While the economy component of the Index continues to drag on the overall reading, that trend may be turning around.
Unexpected shocks that
roiled global markets also took their toll in the latest CompTIA IT Industry
Business Confidence Index, but IT industry executives still expect business
conditions to improve and sales growth to resume in 2011.
The index, based on a 100-point scale, fell by 5.1
points in the second quarter to 54.9. The results were derived from an online survey fielded to IT industry
executives and professionals in late March 2011; 395 IT companies participated.
IT industry confidence was
shaken by the same events that affected other segments of the economy-natural
disasters in Japan; unrest in the Middle East; and rising prices in a number of
areas, especially oil prices.
Looking ahead, IT industry
executives expect the recent bout of uncertainty to abate and sales growth to
resume.

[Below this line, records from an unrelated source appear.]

(* ===== verification/SuperFeature.v ===== *)
(** The super-features of a chunk ([mt_n_get] and [getSF2] of ecallIndex/ecallFreqIndex.cc,
    the same text in ecallMeGA.cc): twelve features, each the largest rolling fingerprint
    of a twelfth of the chunk, sorted in groups and hashed into three super-features. *)
From Stdlib Require Import ZArith Lia.
From stdpp Require Import base list sorting.
From S2P Require Import Prelude Types Crypto.

(** ** [mt_n_get]: the first outputs of the Mersenne twister *)

Definition INIT (r off : Z) : Z := u32 (u32 (1812433253 * Z.lxor r (Z.shiftr r 30)) + off).

(** [arr[from] = first; arr[i] = INIT(arr[i - 1], i + shift)] for the next [n] places. *)
Fixpoint init_arr (n : nat) (i : Z) (r : Z) : list Z :=
  match n with
  | O => [r]
  | S n => r :: init_arr n (i + 1) (INIT r i)
  end.
(** [for (i = from; i < from + n; i++) INIT(temp, temp, i + 1)]. *)
Fixpoint init_run (n : nat) (i : Z) (temp : Z) : Z :=
  match n with
  | O => temp
  | S n => init_run n (i + 1) (INIT temp (i + 1))
  end.

Definition twist (upper lower last : Z) : Z :=
  let temp := u32 (Z.land upper 2147483648 + Z.land lower 2147483647) in
  let x := Z.lxor (Z.shiftr temp 1) last in
  if temp mod 2 =? 0 then x else Z.lxor x 2567483615.
Definition temper (y : Z) : Z :=
  let y := Z.lxor y (Z.shiftr y 11) in
  let y := Z.lxor y (Z.land (u32 (Z.shiftl y 7)) 2636928640) in
  let y := Z.lxor y (Z.land (u32 (Z.shiftl y 15)) 4022730752) in
  Z.lxor y (Z.shiftr y 18).

Fixpoint mt_loop (n : nat) (head_arr last_arr : list Z) : list Z :=
  match n, head_arr, last_arr with
  | S n, h :: ((h' :: _) as rest), l :: last_arr => temper (twist h h' l) :: mt_loop n rest last_arr
  | _, _, _ => []
  end.
Definition mt_n_get (seed : Z) (n : nat) : list Z :=
  let head_arr := init_arr n 1 seed in
  let temp := init_run (397 - n) (Z.of_nat n) (List.last head_arr 0) in
  let last_arr := init_arr n 398 temp in
  mt_loop n head_arr last_arr.

(** ** [getSF2] *)

Definition WINDOW_SIZE : Z := 48.
Definition SF_NUM : nat := 3.
Definition FEATURE_NUM : nat := 12.
Definition A : Z := 37.
Definition MOD : Z := 1000000007.

Fixpoint apower (n : nat) (p : Z) : Z :=
  match n with O => p | S n => apower n (u64 (p * A) mod MOD) end.
Definition Apower : Z := apower (Z.to_nat WINDOW_SIZE - 1) 1.

Definition subchunkIndex (chunkSize : Z) (i : nat) : Z := chunkSize * Z.of_nat i / Z.of_nat FEATURE_NUM.

(** The fingerprint of the [n] bytes from [j] on, started from [fp]. *)
Fixpoint window_fp (n : nat) (ptr : bytes) (j : Z) (fp : Z) : Z :=
  match n with
  | O => fp
  | S n => window_fp n ptr (j + 1) ((fp * A + rd ptr j) mod MOD)
  end.
(** [while (fp < 0) fp += MOD]: the subtraction leaves more than [- MOD], so one
    round is enough. *)
Fixpoint add_mod (fuel : nat) (fp : Z) : Z :=
  match fuel with
  | O => fp
  | S fuel => if fp <? 0 then add_mod fuel (fp + MOD) else fp
  end.
(** The second loop, [n] turns from [j] on; [last] is the last window's start. *)
Fixpoint roll (n : nat) (ptr : bytes) (j last fp feature : Z) : Z :=
  match n with
  | O => feature
  | S n =>
    let feature := if feature <? fp then fp else feature in
    let fp := add_mod 2 (fp - u64 (rd ptr j * Apower) mod MOD) in
    let fp := if j =? last then fp else (fp * A + rd ptr (j + WINDOW_SIZE)) mod MOD in
    roll n ptr (j + 1) last fp feature
  end.
Definition feature (ptr : bytes) (chunkSize : Z) (i : nat) : Z :=
  let from := subchunkIndex chunkSize i in
  let last := subchunkIndex chunkSize (S i) - WINDOW_SIZE in
  roll (Z.to_nat (last + 1 - from)) ptr from last (window_fp (Z.to_nat WINDOW_SIZE) ptr from 0) 0.

Fixpoint groups (n : nat) (l : list Z) : list (list Z) :=
  match n with
  | O => []
  | S n => merge_sort Z.le (take SF_NUM l) :: groups n (drop SF_NUM l)
  end.
(** The four values that make one super-feature, as 64-bit words. *)
Definition sf_input (sorted : list (list Z)) (i : nat) : bytes := concat (map (fun g => le_bytes 8 (nth i g 0)) sorted).

Section sf.
Context `{EVP}.
Definition getSF2 (o : EcallCrypto) (ptr : bytes) (chunkSize : Z) : result bytes :=
  let features := map (feature ptr chunkSize) (seq 0 FEATURE_NUM) in
  let sorted := groups (FEATURE_NUM / SF_NUM) features in
  a <-- GenerateHash o (sf_input sorted 0) ;;
  b <-- GenerateHash o (sf_input sorted 1) ;;
  c <-- GenerateHash o (sf_input sorted 2) ;;
  Ok (a ++ b ++ c).
End sf.

(** ** The twister *)

(** The state words of the Mersenne twister with this seed. *)
Fixpoint mt_state (seed : Z) (k : nat) : Z :=
  match k with O => seed | S k => INIT (mt_state seed k) (Z.of_nat (S k)) end.
Definition mt_output (seed : Z) (i : nat) : Z :=
  temper (twist (mt_state seed i) (mt_state seed (S i)) (mt_state seed (i + 397))).

Lemma init_arr_state seed n k : init_arr n (Z.of_nat (S k)) (mt_state seed k) = map (mt_state seed) (seq k (S n)).
Proof.
  revert k. induction n as [|n IH]; intros k; [done|]. cbn [init_arr seq map]. f_equal.
  replace (Z.of_nat (S k) + 1) with (Z.of_nat (S (S k))) by lia.
  change (INIT (mt_state seed k) (Z.of_nat (S k))) with (mt_state seed (S k)). by rewrite IH.
Qed.
Lemma init_run_state seed n k : init_run n (Z.of_nat k) (mt_state seed k) = mt_state seed (k + n).
Proof.
  revert k. induction n as [|n IH]; intros k; cbn [init_run]; [by rewrite Nat.add_0_r|].
  replace (Z.of_nat k + 1) with (Z.of_nat (S k)) by lia.
  change (INIT (mt_state seed k) (Z.of_nat (S k))) with (mt_state seed (S k)). rewrite IH. f_equal. lia.
Qed.
Lemma last_states seed n : List.last (map (mt_state seed) (seq 0 (S n))) 0 = mt_state seed n.
Proof. rewrite seq_S, map_app. cbn [map]. by rewrite List.last_last. Qed.
Lemma mt_loop_states seed n i k :
  mt_loop n (map (mt_state seed) (seq i (S n))) (map (mt_state seed) (seq k (S n))) =
  map (fun j => temper (twist (mt_state seed (i + j)) (mt_state seed (S (i + j))) (mt_state seed (k + j)))) (seq 0 n).
Proof.
  revert i k. induction n as [|n IH]; intros i k; [done|].
  change (seq i (S (S n))) with (i :: seq (S i) (S n)). change (seq k (S (S n))) with (k :: seq (S k) (S n)).
  change (seq 0 (S n)) with (0%nat :: seq 1 n). rewrite <- (seq_shift n 0), !map_cons, map_map.
  set (rest := map (mt_state seed) (seq (S i) (S n))). assert (Er : rest = mt_state seed (S i) :: map (mt_state seed) (seq (S (S i)) n)) by done.
  assert (El : mt_loop (S n) (mt_state seed i :: rest) (mt_state seed k :: map (mt_state seed) (seq (S k) (S n))) =
    temper (twist (mt_state seed i) (mt_state seed (S i)) (mt_state seed k)) :: mt_loop n rest (map (mt_state seed) (seq (S k) (S n)))) by (by rewrite Er).
  rewrite El. unfold rest. rewrite IH, !Nat.add_0_r. f_equal. apply map_ext. intros j. do 2 f_equal; f_equal; lia.
Qed.

(** C36. [mt_n_get] computes, with two short arrays instead of the 624 words of state,
    the first [n] outputs of the Mersenne twister with that seed. *)
Theorem mt_n_get_ok (seed : Z) (n : nat) :
  (n <= 227)%nat -> mt_n_get seed n = map (mt_output seed) (seq 0 n).
Proof.
  intros Hn. unfold mt_n_get. pose proof (init_arr_state seed n 0) as H0. cbn [mt_state] in H0. change (Z.of_nat 1) with 1 in H0.
  rewrite H0, last_states, init_run_state. replace (n + (397 - n))%nat with 397%nat by lia.
  change 398 with (Z.of_nat 398). rewrite init_arr_state, mt_loop_states. apply map_ext. intros j.
  unfold mt_output. do 2 f_equal. f_equal. lia.
Qed.
Lemma mt_n_get_ok_witness : mt_n_get 5489 2 = map (mt_output 5489) (seq 0 2).
Proof. apply (mt_n_get_ok 5489 2). lia. Defined.
Example mt_known : mt_n_get 5489 3 = [3499211612; 581869302; 3890346734].
Proof. vm_compute. reflexivity. Qed.

(** ** The features *)

(** The polynomial of the [n] bytes from [j] on. *)
Fixpoint poly (n : nat) (ptr : bytes) (j : Z) : Z :=
  match n with O => 0 | S n => rd ptr j * A ^ Z.of_nat n + poly n ptr (j + 1) end.
Definition window_hash (ptr : bytes) (j : Z) : Z := poly (Z.to_nat WINDOW_SIZE) ptr j mod MOD.

Lemma window_fp_poly n ptr j fp : 0 <= fp < MOD -> window_fp n ptr j fp = (fp * A ^ Z.of_nat n + poly n ptr j) mod MOD.
Proof.
  revert j fp. induction n as [|n IH]; intros j fp H; cbn [window_fp poly].
  - change (A ^ Z.of_nat 0) with 1. rewrite Z.mul_1_r, Z.add_0_r, Z.mod_small; done.
  - rewrite IH by (apply Z.mod_pos_bound; done). rewrite Nat2Z.inj_succ, Z.pow_succ_r by lia.
    rewrite Z.add_mod, Z.mul_mod_idemp_l, <- Z.add_mod by done. f_equal. ring.
Qed.
Lemma poly_shift n ptr j : poly (S n) ptr j + 0 = rd ptr j * A ^ Z.of_nat n + poly n ptr (j + 1).
Proof. cbn [poly]. ring. Qed.
Lemma poly_snoc n ptr j : poly (S n) ptr j = poly n ptr j * A + rd ptr (j + Z.of_nat n).
Proof.
  revert j. induction n as [|n IH]; intros j.
  - replace (j + Z.of_nat 0) with j by lia. cbn [poly]. change (A ^ Z.of_nat 0) with 1. ring.
  - change (poly (S (S n)) ptr j) with (rd ptr j * A ^ Z.of_nat (S n) + poly (S n) ptr (j + 1)).
    rewrite IH. cbn [poly]. rewrite Nat2Z.inj_succ, Z.pow_succ_r by lia.
    replace (j + 1 + Z.of_nat n) with (j + Z.succ (Z.of_nat n)) by lia. ring.
Qed.

Lemma rd_range ptr j : bytes_ok ptr -> 0 <= rd ptr j < 256.
Proof.
  intros H. unfold rd. destruct (nth_in_or_default (Z.to_nat j) ptr 0) as [I| ->]; [|lia].
  apply (Forall_forall byte_ok) with (x := nth (Z.to_nat j) ptr 0) in H; [exact H|]. by apply list_elem_of_In.
Qed.

(** One step of the rolling fingerprint. *)
Lemma add_mod_ok z : - MOD < z < MOD -> add_mod 2 z = z mod MOD.
Proof.
  intros H. cbn. case_if; [case_if; [unfold MOD in *; lia|]|].
  - apply Z.mod_unique_pos with (q := -1); unfold MOD in *; lia.
  - symmetry. apply Z.mod_small. lia.
Qed.
Lemma roll_step ptr j :
  bytes_ok ptr ->
  (add_mod 2 (window_hash ptr j - u64 (rd ptr j * Apower) mod MOD) * A + rd ptr (j + WINDOW_SIZE)) mod MOD = window_hash ptr (j + 1).
Proof.
  intros Hb. pose proof (rd_range ptr j Hb). assert (Ea : Apower = A ^ 47 mod MOD) by (vm_compute; reflexivity).
  assert (0 <= Apower < MOD) by (rewrite Ea; apply Z.mod_pos_bound; done).
  rewrite u64_id by (unfold MOD in *; nia).
  assert (0 <= window_hash ptr j < MOD) by (apply Z.mod_pos_bound; done).
  assert (0 <= (rd ptr j * Apower) mod MOD < MOD) by (apply Z.mod_pos_bound; done).
  rewrite add_mod_ok by lia. rewrite Ea. unfold window_hash. change (Z.to_nat WINDOW_SIZE) with 48%nat.
  rewrite Z.mul_mod_idemp_r, <- Zminus_mod by done. rewrite Z.add_mod, Z.mul_mod_idemp_l, <- Z.add_mod by done.
  f_equal. rewrite (poly_snoc 47 ptr (j + 1)). change WINDOW_SIZE with 48. change (Z.of_nat 47) with 47.
  replace (j + 1 + 47) with (j + 48) by lia.
  change (poly 48 ptr j) with (rd ptr j * A ^ Z.of_nat 47 + poly 47 ptr (j + 1)). change (Z.of_nat 47) with 47. ring.
Qed.

Lemma foldr_max f x l : foldr Z.max (Z.max f x) l = Z.max x (foldr Z.max f l).
Proof. induction l as [|y l IH]; cbn; lia. Qed.

Lemma roll_max n ptr j last f :
  bytes_ok ptr -> last = j + Z.of_nat n - 1 ->
  roll n ptr j last (window_hash ptr j) f = foldr Z.max f (map (window_hash ptr) (seqZ j (Z.of_nat n))).
Proof.
  intros Hb. revert j f. induction n as [|n IH]; intros j f Hl; [done|]. rewrite seqZ_cons by lia.
  cbn [roll map foldr]. replace (if f <? window_hash ptr j then window_hash ptr j else f) with (Z.max f (window_hash ptr j)) by (case_if; lia).
  replace (Z.pred (Z.of_nat (S n))) with (Z.of_nat n) by lia. change (Z.succ j) with (j + 1).
  destruct n as [|n]; [change (seqZ (j + 1) (Z.of_nat 0)) with (@nil Z); cbn [roll map foldr]; lia|].
  rewrite (proj2 (Z.eqb_neq j last)) by lia.
  rewrite roll_step, IH by (done || lia). apply foldr_max.
Qed.

Lemma feature_spec ptr chunkSize i :
  bytes_ok ptr ->
  feature ptr chunkSize i = foldr Z.max 0 (map (window_hash ptr)
    (seqZ (subchunkIndex chunkSize i) (subchunkIndex chunkSize (S i) - WINDOW_SIZE + 1 - subchunkIndex chunkSize i))).
Proof.
  intros Hb. unfold feature. set (from := subchunkIndex chunkSize i). set (upto := subchunkIndex chunkSize (S i)).
  rewrite window_fp_poly by done. change ((0 * A ^ Z.of_nat (Z.to_nat WINDOW_SIZE) + poly (Z.to_nat WINDOW_SIZE) ptr from) mod MOD)
    with (window_hash ptr from).
  destruct (decide (0 <= upto - WINDOW_SIZE + 1 - from)) as [H|H].
  - rewrite roll_max by (done || lia). do 3 f_equal. lia.
  - replace (Z.to_nat (upto - WINDOW_SIZE + 1 - from)) with O by lia.
    by rewrite seqZ_nil by lia.
Qed.

(** C20. The rolling computation of a feature is the specification: the largest
    fingerprint, a polynomial modulo 1000000007, of the windows of 48 bytes inside the
    sub-chunk, and 0 when the sub-chunk has no window. *)
Theorem feature_ok (ptr : bytes) (chunkSize : Z) (i : nat) :
  bytes_ok ptr ->
  feature ptr chunkSize i = foldr Z.max 0 (map (window_hash ptr)
    (seqZ (subchunkIndex chunkSize i) (subchunkIndex chunkSize (S i) - WINDOW_SIZE + 1 - subchunkIndex chunkSize i))).
Proof. apply feature_spec. Qed.
Lemma feature_ok_witness :
  feature (map (fun i => i * 7 mod 256) (seqZ 0 600)) 600 0 =
  foldr Z.max 0 (map (window_hash (map (fun i => i * 7 mod 256) (seqZ 0 600))) (seqZ 0 3)).
Proof. apply (feature_ok (map (fun i => i * 7 mod 256) (seqZ 0 600)) 600 0). by_decide. Defined.

(** A chunk of less than 576 bytes has sub-chunks without a window: every chunk of
    up to 564 bytes has twelve features 0, so all of them have the same super-features
    and each is taken as similar to any other. *)
Theorem small_chunks_similar `{EVP} (o : EcallCrypto) (ptr ptr' : bytes) (chunkSize chunkSize' : Z) :
  bytes_ok ptr -> bytes_ok ptr' -> 0 <= chunkSize <= 564 -> 0 <= chunkSize' <= 564 ->
  getSF2 o ptr chunkSize = getSF2 o ptr' chunkSize'.
Proof.
  intros B B' Hs Hs'. assert (Z0 : forall p n i, bytes_ok p -> 0 <= n <= 564 -> feature p n i = 0).
  { intros p n i Hp Hn. rewrite feature_spec by done. rewrite seqZ_nil; [done|]. unfold subchunkIndex, WINDOW_SIZE, FEATURE_NUM.
    rewrite Nat2Z.inj_succ. pose proof (Z.div_mod (n * Z.of_nat i) 12). pose proof (Z.mod_pos_bound (n * Z.of_nat i) 12).
    pose proof (Z.div_mod (n * Z.succ (Z.of_nat i)) 12). pose proof (Z.mod_pos_bound (n * Z.succ (Z.of_nat i)) 12).
    change (Z.of_nat 12) with 12. lia. }
  unfold getSF2. assert (E : map (feature ptr chunkSize) (seq 0 FEATURE_NUM) = map (feature ptr' chunkSize') (seq 0 FEATURE_NUM)).
  { apply map_ext. intros i. by rewrite !Z0. }
  by rewrite E.
Qed.
Lemma small_chunks_similar_witness :
  @getSF2 toy_evp (EcallCrypto_init AES_256_GCM SHA_256) [1; 2; 3] 3 =
  @getSF2 toy_evp (EcallCrypto_init AES_256_GCM SHA_256) (replicate 500 9) 500.
Proof. apply (small_chunks_similar (EcallCrypto_init AES_256_GCM SHA_256)); by_decide. Defined.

The index is projected to increase 5.2 percentage points over the next
two quarters, making up the ground lost in the Q2 reading. Despite the Q2 dip,
the report found IT industry sentiment is still on solid footing: The latest
reading exceeds confidence levels for most of 2010.
"Confidence levels about the
industry as a whole, and about individual companies, continue to reflect
optimism in a strengthening economy," said Tim Herbert, vice president of
research at CompTIA. "The net positive for the industry now stands at 62
percent, and for individual companies at 64 percent. Not long ago, both figures
were closer to 50 percent."
Herbert said another
positive sign is that hiring intent continues to move upward, increasing 2
percentage points to a Q2 rating of 42 percent.
"Hiring is a good indicator
of confidence and positive economic momentum," Herbert said. "Only firms with
solid business prospects are willing and able to expand their headcount."
The index is based on three
metrics: opinions of the U.S. economy, the IT industry and one's company. While
the economy component of the Index continues to drag on the overall reading,
that trend may be turning around, according to Herbert. "The gap between the
performance of the overall economy and IT industry appears to be closing
slightly, which should be viewed positively by IT industry executives," he
Another gap in index results
that's narrowing is the confidence level of small IT businesses, compared with
their larger counterparts. Throughout the history of the index, the smallest IT
firms (under $1 million in annual revenue) lagged behind medium-sized and
larger firms in business confidence. "This difference has narrowed, however, a
sign that the recovery has boosted prospects for businesses of all sizes,"
Among all firms surveyed,
the average revenue growth rate expectation for 2011 is 13 percent. The
majority of companies will stay in their comfort zone to achieve that goal.
Roughly three-fourths will turn to existing customers or new customers within
the same vertical market for growth, and one-fifth plan to seek out growth in
new vertical markets.
Expenditures by IT firms in
many categories will increase or hold steady. Compared with the Q1 Index, some
firms will slow the rate of increases in investments in new technology, new
business lines and marketing/advertising initiatives. "This may be a situation
where firms committed to the expenditures during Q1 and are now at the point of
execution or waiting to see the return on investment," said Herbert.
However, IT industry
executives voiced concern over the impact of new, unexpected shocks to the
economy. This rating increased nine points from Q1, rising to a concern rate of
41 percent. Offsetting this negative, a number of other concerns subsided,
including weak consumer demand, government regulation, competition from
international firms, and labor prices and availability.